Commentaires et Mises à jour :

alice
27-07-05 à 20:08

Courage!Le bruit et la poussière, on l'entend et on la sent dans ce billet...

 
ImpasseSud
28-07-05 à 07:12

Re:

Merci! J'essaie de me faire une raison, mais il y a des jours où l'enfer, c'est vraiment les autres.... :-))))

 
sophie
28-07-05 à 09:19

Ici aussi

Tiens ici aussi depuis deux jours, ils ajoutent de la poussière à la poussière en entâmant des travaux. Nê rêvons pas ! Pas la route mais de vagues préparatifs. Je sens qu'il est temps que nous ajoutions nos valises à la grande transhumance annuelle avant que je ne saigne trop du nez (je suis devenue allergique à la poussière).

Courage à toi :)


 
ImpasseSud
28-07-05 à 09:30

Re: Ici aussi

Allergique à la poussière dans les pays du sud ?!?! Cela doit te rendre la vie bien difficile. Moi j'ai preque (pas tout à fait) fini par m'en faire une raison. C'est ça ou rester les fenêtres fermées... ce que je ne supporte qu'en plein hiver.
Reste-t-il des endroits sur la terre où tout est parfait ?:-))))) Ou bien notre lot de mortel veut-il qu'il faille toujours combattre contre quelque chose ou le supporter?
En attendant, si tu pars, bonnes vacances!


 
ImpasseSud
29-07-05 à 11:37

Ça y est!

Après les tourbillons de poussière qui m'ont obligée à descendre les stores, après les vapeurs de goudron chaud qui empestent encore l'atmosphère et l'appartement, poussées par le mistral, mon cul-de-sac est tout neuf! Il ne me reste plus qu'à tout nettoyer.... et à espérer que...
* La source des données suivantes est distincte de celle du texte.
(* ===== verification/Http.v ===== *)
(** * Requests and responses

    What a route handler sees of a request (its method, its bearer header and
    its body, as text that is blank, that is not JSON, or as a document) and
    what it answers. The signed-in identity [getSession] resolves is an
    argument of the handlers. *)

From S2P Require Import Prelude Js Contracts.

Inductive RequestBody := blank | malformed | document (j : Json).

Record Request := {
  request_method : string;
  authorization : option string;
  request_body : RequestBody }.

(** [await request.json()]: [None] where it throws. *)
Definition requestJson (request : Request) : option Json :=
  match request_body request with document j => Some j | _ => None end.

(** [Response.json(body, { status })] or [new Response(null, { status })]. *)
Record Response (B : Type) := { status : Z; body : option B }.
Arguments status {B} _.
Arguments body {B} _.
Arguments Build_Response {B} _ _.

Definition emptyResponse {B} (s : Z) : Response B := {| status := s; body := None |}.
Definition jsonResponse {B} (s : Z) (b : B) : Response B := {| status := s; body := Some b |}.

(** [response.ok] *)
Definition response_ok {B} (r : Response B) : bool := bool_decide (200 ≤ status r < 300)%Z.

(** [{ code }] *)
Definition codeDocument (code : string) : Json := JObject [("code", JString code)].

(** The documents of the control plane: a pipeline is written with its
    timestamps in ISO 8601, everything else is plain JSON. *)
Inductive Document :=
  | plain (j : Json)
  | pipelineDocument (p : Pipeline)
  | pipelinesDocument (l : list Pipeline)
  | violationsDocument (code : string) (violations : list PipelineExecutableViolation).

Definition codeResponse (s : Z) (code : string) : Response Document :=
  jsonResponse s (plain (codeDocument code)).

(** [new Response(null, { status: 401 })] *)
Definition unauthenticatedResponse : Response Document := emptyResponse 401.

(** Which error of a handler is an answer: the others propagate. *)
Definition answering {S A} (m : M S exn A) (respond : exn → option A) : M S exn A :=
  try_catch m (λ e, match respond e with Some r => mret r | None => throw e end).

Lemma answering_ok {S A} (m : M S exn A) respond s a s' :
  m s = (Ok a, s') → answering m respond s = (Ok a, s').
Proof. unfold answering, try_catch. by intros ->. Qed.

Lemma answering_throw {S A} (m : M S exn A) respond s e s' :
  m s = (Throw e, s') →
  answering m respond s = (match respond e with Some r => Ok r | None => Throw e end, s').
Proof. unfold answering, try_catch. intros ->. by destruct (respond e). Qed.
A quand le prochain trou ?...


 
ImpasseSud
03-08-05 à 15:22

C'est reparti pour un tour!!!!

Alors que la chaleur torride persiste, à coup de perceuses et de poussière, on vient de commencer les travaux pour la colonne montante de l'eau. En plus, demain il est probable que nous serons sans eau.

Je vais finir par aller revendiquer un été de rechange!!!!